§ **PROBLEM DESCRIPTION**: Retype each line below precisely.

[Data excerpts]
□ □ □ □ □ □ □

(** * RotatableSet: a circular doubly-linked set with a cursor and an
    insertion anchor (src/unnamed/part_001, the variant with
    [addToNext]/[addToFurthest] and [insertionHead]).

    The JavaScript object graph is modelled as a heap [gmap ptr RingNode]
    of mutable ring nodes; the class fields [current], [insertionHead],
    [nodes] (a JS [Map], insertion ordered) and [_size] form the state
    record.  Methods run in a small state-and-exception monad, so a thrown
    [Error] keeps every write performed before it, as in JavaScript. *)

From stdpp Require Import base gmap list strings.
From Stdlib Require Import ZArith QArith Qround Lqa.
Open Scope nat_scope.

Definition ptr := nat.

(** Errors thrown by the class.  [Dangling] stands for a dereference of a
    pointer with no object behind it, which JavaScript references never
    produce; it only arises on states that break the invariants. *)
Inductive err := EmptyCollection | InvalidOffset | Dangling.

Inductive res (X : Type) := Ok (x : X) | Throw (e : err).
Arguments Ok {X} x.
Arguments Throw {X} e.

(** JavaScript numbers as received by [getFurthestItem]: finite values are
    rationals (every finite double is one), plus the three non-finite ones. *)
Inductive jsnum := JNaN | JPosInf | JNegInf | JFin (q : Q).

(** [Math.trunc] on a finite number: rounding toward zero. *)
Definition trunc (q : Q) : Z := Z.quot (Qnum q) (Zpos (Qden q)).

Section RotatableSet.
Context {A : Type} `{EqDecision A}.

□ □ □ □ □ □ □

§ **OUTPUT**:
(** * RotatableSet: a circular doubly-linked set with a cursor and an
    insertion anchor (src/unnamed/part_001, the variant with
    [addToNext]/[addToFurthest] and [insertionHead]).

    The JavaScript object graph is modelled as a heap [gmap ptr RingNode]
    of mutable ring nodes; the class fields [current], [insertionHead],
    [nodes] (a JS [Map], insertion ordered) and [_size] form the state
    record.  Methods run in a small state-and-exception monad, so a thrown
    [Error] keeps every write performed before it, as in JavaScript. *)

From stdpp Require Import base gmap list strings.
From Stdlib Require Import ZArith QArith Qround Lqa.
Open Scope nat_scope.

Definition ptr := nat.

(** Errors thrown by the class.  [Dangling] stands for a dereference of a
    pointer with no object behind it, which JavaScript references never
    produce; it only arises on states that break the invariants. *)
Inductive err := EmptyCollection | InvalidOffset | Dangling.

Inductive res (X : Type) := Ok (x : X) | Throw (e : err).
Arguments Ok {X} x.
Arguments Throw {X} e.

(** JavaScript numbers as received by [getFurthestItem]: finite values are
    rationals (every finite double is one), plus the three non-finite ones. *)
Inductive jsnum := JNaN | JPosInf | JNegInf | JFin (q : Q).

(** [Math.trunc] on a finite number: rounding toward zero. *)
Definition trunc (q : Q) : Z := Z.quot (Qnum q) (Zpos (Qden q)).

Section RotatableSet.
Context {A : Type} `{EqDecision A}.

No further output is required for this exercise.